Booth Id:
CELL041
Category:
Cellular and Molecular Biology
Year:
2023
Finalist Names:
Chang, Alicia (School: Ardsley High School)
Abstract:
Proper cellular morphology and plasma membrane structure during interphase are integral for proper mitosis and homeostasis. Tumor suppressor PTEN (Phosphatase and TENsin homologue deleted on chromosome 10) is involved in regulating genome stability and cell survival. Moesin is an ERM (Ezrin/Radixin/Moesin) protein that regulates the cell cortex and membrane structure via interaction with the F-actin cytoskeleton.

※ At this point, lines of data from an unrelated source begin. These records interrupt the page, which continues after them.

Lemma carve_all (w : World) :
  (forall view, In view (pending w) -> View.vertices view <> []) ->
  carve (List.length (pending w)) w = Some (carved w).
Proof.
  intro Hsil. rewrite carve_prefix.
  - now rewrite firstn_all.
  - apply le_n.
  - now rewrite firstn_all.
Qed.

Lemma carved_done (w : World) :
  List.length (views (self (carved w))) <= next_view (self (carved w)).
Proof.
  unfold carved, pending. simpl. rewrite length_skipn. lia.
Qed.

(** X6. A driver that keeps calling the step reaches a fixed point: when
    the pending views have non-empty silhouettes, as many calls as there
    are pending views all return [True], and from then on every call
    returns [False] on the same world, whose cloud is what was consistent
    with all the pending views. *)
Theorem driver_reaches_carved (w : World) :
  (forall view, In view (pending w) -> View.vertices view <> []) ->
  carve (List.length (pending w)) w = Some (carved w) /\
  forall m : nat,
    calls (List.length (pending w) + m) w = carved w /\
    next_refinement_step (calls (List.length (pending w) + m) w)
      = (carved w, Return false).
Proof.
  intro Hsil. split; [now apply carve_all|]. intro m.
  assert (Hm : calls (List.length (pending w) + m) w = carved w).
  { rewrite calls_add, (carve_calls _ _ _ (carve_all w Hsil)).
    induction m as [|m IH]; [reflexivity|].
    rewrite calls_succ, IH, (step_done _ (carved_done w)). reflexivity. }
  rewrite Hm. split; [reflexivity|].
  apply step_done, carved_done.
Qed.
(** The messages of one group handled one after the other, with no task run
    in between. *)
Definition arrive (gid : string) (msgs : list Message) (st : State) : State :=
  foldl (λ st m, final (handle_media_group gid m st)) st msgs.

(** The task that line 146 creates for the group [gid]. *)
Definition armed (gid : string) : Task :=
  {| task_group := gid; task_delay := 0.7%Q; task_phase := Created |}.

(** The state of a group with one armed timer: the last task, registered in
    [group_timers], all earlier tasks of the group being out of the race. *)
Definition single_timer (gid : string) (buf : list Message) (n : nat) (st : State) : Prop :=
  ∃ ts0, tasks st = ts0 ++ [armed gid]
    ∧ S (length ts0) = n
    ∧ Forall (λ t, is_live gid t = false) ts0
    ∧ group_timers st !! gid = Some (length ts0)
    ∧ media_cache st !! gid = Some buf.

(** * Properties *)

(** ** The helpers on concrete inputs *)

Example split_example : split " 3  1 2 " = ["3"; "1"; "2"].
Proof. reflexivity. Qed.

Example int_examples :
  int "12" = Some 12 ∧ int "007" = Some 7 ∧ int "1_0" = Some 10 ∧ int "-4" = Some (-4)
  ∧ int "x" = None ∧ int "1__0" = None ∧ int "" = None ∧ int "2_" = None.
Proof. repeat split; reflexivity. Qed.
Lemma BoundaryCondition_init_Ok eq funcs bc :
  BoundaryCondition_init eq funcs = Ok bc →
  rhs eq = Const 0
  ∧ bc_eq bc = eq
  ∧ bc_funcs bc = _get_functions eq funcs
  ∧ Forall (supported_node (bc_funcs bc)) (derivative_nodes (lhs eq))
  ∧ ∃ ds, bc_dims bc = (if decide (length ds = 0%nat) then None else Some ds)
          ∧ NoDup ds
          ∧ ∀ d, d ∈ ds ↔ ∃ n, n ∈ derivative_nodes (lhs eq) ∧ d ∈ n.2.
Proof.
  unfold BoundaryCondition_init, _parse_rhs.
  destruct (decide (rhs eq ≠ Const 0)) as [Hrhs|Hrhs]; simpl; [done|].
  unfold _get_derivative_dimensions, find_Derivative.
  destruct (derivative_loop_spec (_get_functions eq funcs)
              (remove_dups (derivative_nodes (lhs eq))) [])
    as [(Hall & ds & -> & Hnd & Hmem)|(_ & msg & ->)]; [constructor| |done].
  simpl. intros [= <-]. simpl.
  split; [by destruct (decide (rhs eq = Const 0))|].
  split; [done|]. split; [done|]. split.
  - rewrite list.Forall_forall in Hall. apply list.Forall_forall.
    intros n Hn. apply Hall. by apply elem_of_remove_dups.
  - exists ds. split; [done|]. split; [done|].
    intros d. rewrite Hmem. split.
    + intros [Hd|(n & Hn & Hd)]; [by apply elem_of_nil in Hd|].
      exists n. by rewrite elem_of_remove_dups in Hn.
    + intros (n & Hn & Hd). right. exists n. by rewrite elem_of_remove_dups.
Qed.

(** C7. After a successful construction, the dimensions recorded (none
    when [dims] is None) are exactly the axes of the derivatives of the
    left-hand side that are taken of a selected field; [dims] is a tuple
    without repetition and never the empty tuple; it is None when the
    left-hand side has no derivative, and only then, every Devito
    derivative being along at least one dimension. *)
Theorem BoundaryCondition_dims (eq : DvEq) (funcs : option (list Function))
    (bc : BoundaryCondition) :
  BoundaryCondition_init eq funcs = Ok bc →
  (∀ d, d ∈ default [] (bc_dims bc) ↔
        ∃ f dd, (Func f, dd) ∈ derivative_nodes (lhs eq)
                ∧ f ∈ bc_funcs bc ∧ d ∈ dd)
  ∧ (∀ ds, bc_dims bc = Some ds → NoDup ds ∧ ds ≠ [])
  ∧ (derivative_nodes (lhs eq) = [] → bc_dims bc = None)
  ∧ (Forall (fun n => n.2 ≠ []) (derivative_nodes (lhs eq)) →
     bc_dims bc = None → derivative_nodes (lhs eq) = []).
Proof.
  intros Hinit.
  apply BoundaryCondition_init_Ok in Hinit
    as (_ & _ & _ & Hall & ds & Hdims & Hnd & Hmem).
  rewrite list.Forall_forall in Hall.
  assert (Hdef : ∀ d, d ∈ default [] (bc_dims bc) ↔ d ∈ ds).
  { intros d. rewrite Hdims. destruct (decide (length ds = 0%nat)) as [Hl|Hl]; [|done].
    apply nil_length_inv in Hl as ->. done. }
  split; [|split; [|split]].
  - intros d. rewrite Hdef, Hmem. split.
    + intros ([e dd] & Hn & Hd). destruct (Hall _ Hn) as (f & Hf & Hin).
      simpl in Hf, Hd. subst e. by exists f, dd.
    + intros (f & dd & Hn & _ & Hd). by exists (Func f, dd).
  - intros ds' Hds'. rewrite Hdims in Hds'.
    destruct (decide (length ds = 0%nat)) as [Hl|Hl]; [done|].
    injection Hds' as <-. split; [done|]. by intros ->.
  - intros Hnil. rewrite Hdims.
    destruct ds as [|d ds']; [done|].
    assert (Hd : d ∈ d :: ds') by left.
    apply Hmem in Hd as (n & Hn & _). rewrite Hnil in Hn.
    by apply elem_of_nil in Hn.
  - intros Hwf Hnone. rewrite Hdims in Hnone.
    destruct (decide (length ds = 0%nat)) as [Hl|Hl]; [|done].
    apply nil_length_inv in Hl as ->.
    destruct (derivative_nodes (lhs eq)) as [|[e dd] nodes]; [done|].
    apply list.Forall_cons in Hwf as [Hdd _]. simpl in Hdd.
    destruct dd as [|d dd]; [done|].
    assert (Hd : d ∈ @nil Dimension).
    { apply Hmem. exists (e, d :: dd). split; left. }
    by apply elem_of_nil in Hd.
Qed.
(** X11.  Take a room, at any point of its life, whose socket is open and
    whose user is not marked as typing.  A burst of keystrokes, however long,
    transmits a single [typing: true] frame and leaves one stop-typing timer
    pending; when that timer fires, a single [typing: false] frame follows,
    the mark is removed and no stop-typing timer is left. *)
Theorem typing_round_trip (evs : list event) (first : string) (more : list string) :
  let r := run construct evs in
  let r' := run r (map Input (first :: more)) in
  socket r = Some OPEN ->
  isTyping r = false ->
  exists id : positive,
    typingTimeout r' = Some id /\
    timeouts r' !! id = Some StopTyping /\
    transmitted r' = transmitted r ++ [typing_frame true] /\
    transmitted (step r' (Timer id)) =
      transmitted r ++ [typing_frame true; typing_frame false] /\
    isTyping (step r' (Timer id)) = false /\
    forall j : positive, timeouts (step r' (Timer id)) !! j <> Some StopTyping.
Proof.
  intros r r' Hsock Htyping.
  assert (Hinv : typing_invariant r)
    by apply typing_invariant_run, typing_invariant_construct.
  assert (Hsession : typing_session r' (transmitted r ++ [typing_frame true])).
  { subst r'. simpl. apply keystrokes, first_keystroke; assumption. }
  destruct Hsession as (H1 & H2 & H3 & H4 & id & Hid & Hpending) eqn:E.
  exists id. split; [assumption|]. split; [assumption|]. split; [assumption|].
  destruct (typing_timer_fires r' _ id
              (conj H1 (conj H2 (conj H3 (conj H4 (ex_intro _ id (conj Hid Hpending))))))
              Hid) as (Ht & Hi & Hn).
  rewrite <- app_assoc in Ht. auto.
Qed.

Lemma typing_round_trip_witness :
  let r := run construct [Open] in
  let r' := run r (map Input ["h"; "he"; "hey"]%string) in
  exists id : positive,
    typingTimeout r' = Some id /\
    timeouts r' !! id = Some StopTyping /\
    transmitted r' = transmitted r ++ [typing_frame true] /\
    transmitted (step r' (Timer id)) =
      transmitted r ++ [typing_frame true; typing_frame false] /\
    isTyping (step r' (Timer id)) = false /\
    forall j : positive, timeouts (step r' (Timer id)) !! j <> Some StopTyping.
Proof.
  apply (typing_round_trip [Open] "h" ["he"; "hey"]%string); vm_compute; reflexivity.
Defined.

End RoomChannel.

(** ** [timeAgo] *)

Module TimeAgo.
Import UtilsHelpers.
Local Open Scope Z_scope.

Lemma whole_unit_fits (diff seconds : Z) :
  0 < seconds -> (1 <=? diff / seconds) = true <-> seconds <= diff.
Proof.
  intros Hs. rewrite Z.leb_le. split; intros H.
  - pose proof (Z.mul_div_le diff seconds Hs). nia.
  - apply Z.div_le_lower_bound; lia.
Qed.

(** The loop stops at the first row of the table that fits. *)
Lemma first_fit_spec (diff : Z) (table : list (string * Z)) :
  Forall (fun row => 0 < row.2) table ->
  match first_fit diff table with
  | Some (interval, unit) =>
      exists (before after : list (string * Z)) (seconds : Z),
        table = before ++ (unit, seconds) :: after /\
        interval = diff / seconds /\ seconds <= diff /\
        Forall (fun row => diff < row.2) before
  | None => Forall (fun row => diff < row.2) table
  end.
Proof.
  induction 1 as [|[unit seconds] table Hpos _ IH]; simpl; [constructor|].
  simpl in Hpos. destruct (1 <=? diff / seconds) eqn:E.
  - apply whole_unit_fits in E; [|assumption].
    exists [], table, seconds. repeat split; [assumption | constructor].
  - assert (Hlt : diff < seconds).
    { destruct (Z.lt_ge_cases diff seconds) as [|Hge]; [assumption|].
      apply whole_unit_fits in Hge; [congruence | assumption]. }
    destruct (first_fit diff table) as [[interval unit']|].
    + destruct IH as (before & after & seconds' & -> & Hi & Hle & Hbefore).
      exists ((unit, seconds) :: before), after, seconds'.
      repeat split; try assumption. constructor; assumption.
    + constructor; assumption.
Qed.

(** The table lists its units from the longest to the shortest. *)
Lemma intervals_decreasing (before after : list (string * Z)) (unit : string) (seconds : Z) :
  intervals = before ++ (unit, seconds) :: after ->
  Forall (fun row => 0 < row.2) intervals /\
  60 <= seconds /\
  forall (unit' : string) (seconds' : Z),
    (unit', seconds') ∈ intervals -> seconds < seconds' -> (unit', seconds') ∈ before.
Proof.
  intros Hsplit.
  assert (Hpos : Forall (fun row => 0 < row.2) intervals)
    by (unfold intervals; repeat constructor).
  split; [assumption|].
  unfold intervals in Hsplit.
  repeat (destruct before as [|? before];
          [injection Hsplit as <- <- <-; split; [lia|];
           intros u' s' Hin Hlt; unfold intervals in Hin;
           repeat (apply elem_of_cons in Hin as [[= -> ->]|Hin];
                   [first [lia | set_solver]|]);
           apply elem_of_nil in Hin; contradiction
          |injection Hsplit as <- Hsplit]).
  destruct before; discriminate.
Qed.

Lemma timeAgo_cases (now date : Z) :
  let diff := (now - date) / 1000 in
  (diff < 60 -> timeAgo now date = "Just now"%string) /\
  (60 <= diff ->
   exists (unit : string) (seconds : Z),
     (unit, seconds) ∈ intervals /\
     timeAgo now date = ago (diff / seconds) unit /\
     1 <= diff / seconds /\
     seconds * (diff / seconds) <= diff < seconds * (diff / seconds + 1) /\
     forall (unit' : string) (seconds' : Z),
       (unit', seconds') ∈ intervals -> seconds < seconds' -> diff < seconds').
Proof.
  intros diff. unfold timeAgo. fold diff.
  assert (Hpos : Forall (fun row => 0 < row.2) intervals)
    by (unfold intervals; repeat constructor).
  pose proof (first_fit_spec diff intervals Hpos) as Hfit.
  destruct (first_fit diff intervals) as [[interval unit]|].
  - destruct Hfit as (before & after & seconds & Hsplit & -> & Hle & Hbefore).
    destruct (intervals_decreasing _ _ _ _ Hsplit) as (_ & Hmin & Hlarger).
    split; [intros Hlt; lia|]. intros _.
    assert (Hs : 0 < seconds) by lia.
    exists unit, seconds. split; [rewrite Hsplit; set_solver|].
    split; [reflexivity|]. split; [apply Z.leb_le, whole_unit_fits; assumption|].
    split.
    + pose proof (Z.mul_div_le diff seconds Hs).
      pose proof (Z.mul_succ_div_gt diff seconds Hs). lia.
    + intros unit' seconds' Hin Hlt. apply Hlarger in Hin; [|assumption].
      rewrite Forall_forall in Hbefore. apply (Hbefore _ Hin).
  - split; [reflexivity|]. intros Hge. exfalso.
    rewrite Forall_forall in Hfit.
    assert (Hin : ("minute"%string, 60) ∈ intervals) by (apply list_elem_of_In; simpl; tauto).
    apply Hfit in Hin. simpl in Hin. lia.
Qed.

PTEN is reported to suppress pMoe (phosphorylated Moesin) and impair plasma membrane/F-actin bridging: PTEN deficient cells exhibit Moe hyperphosphorylation and dislocation to the cell center and inversely lowered F-actin levels with peripheral fortification. Further investigation showed that the absence of PTEN is demonstrated to cause abnormal cell rounding and F-actin fortification at the cell cortex due to disorganization of the actin cytoskeleton. The mechanism of the atypical cell structure, F-actin fortification, and F-actin/pMoe mislocation is revealed to be cortical actin hyperpolymerization. Specifically, chemical inhibition of actin polymerization by actin blocker Cytochalasin-D restored pMoe and F-actin distribution and cell shape to a wild-type level. To explore the different manifestations of PTEN deficiency, different mutant cell lines were evaluated for protein expression of pMoe. The data revealed that specific genetic alterations of PTEN decrease pMoe expression while total PTEN knockout increases pMoe expression. The elucidation of a novel perspective of PTEN function in actin cortex remodeling and exploration of PTEN mutation variance unveils key mechanisms behind the cell microenvironment and provides insight that may inform precise therapeutic strategies against cancer.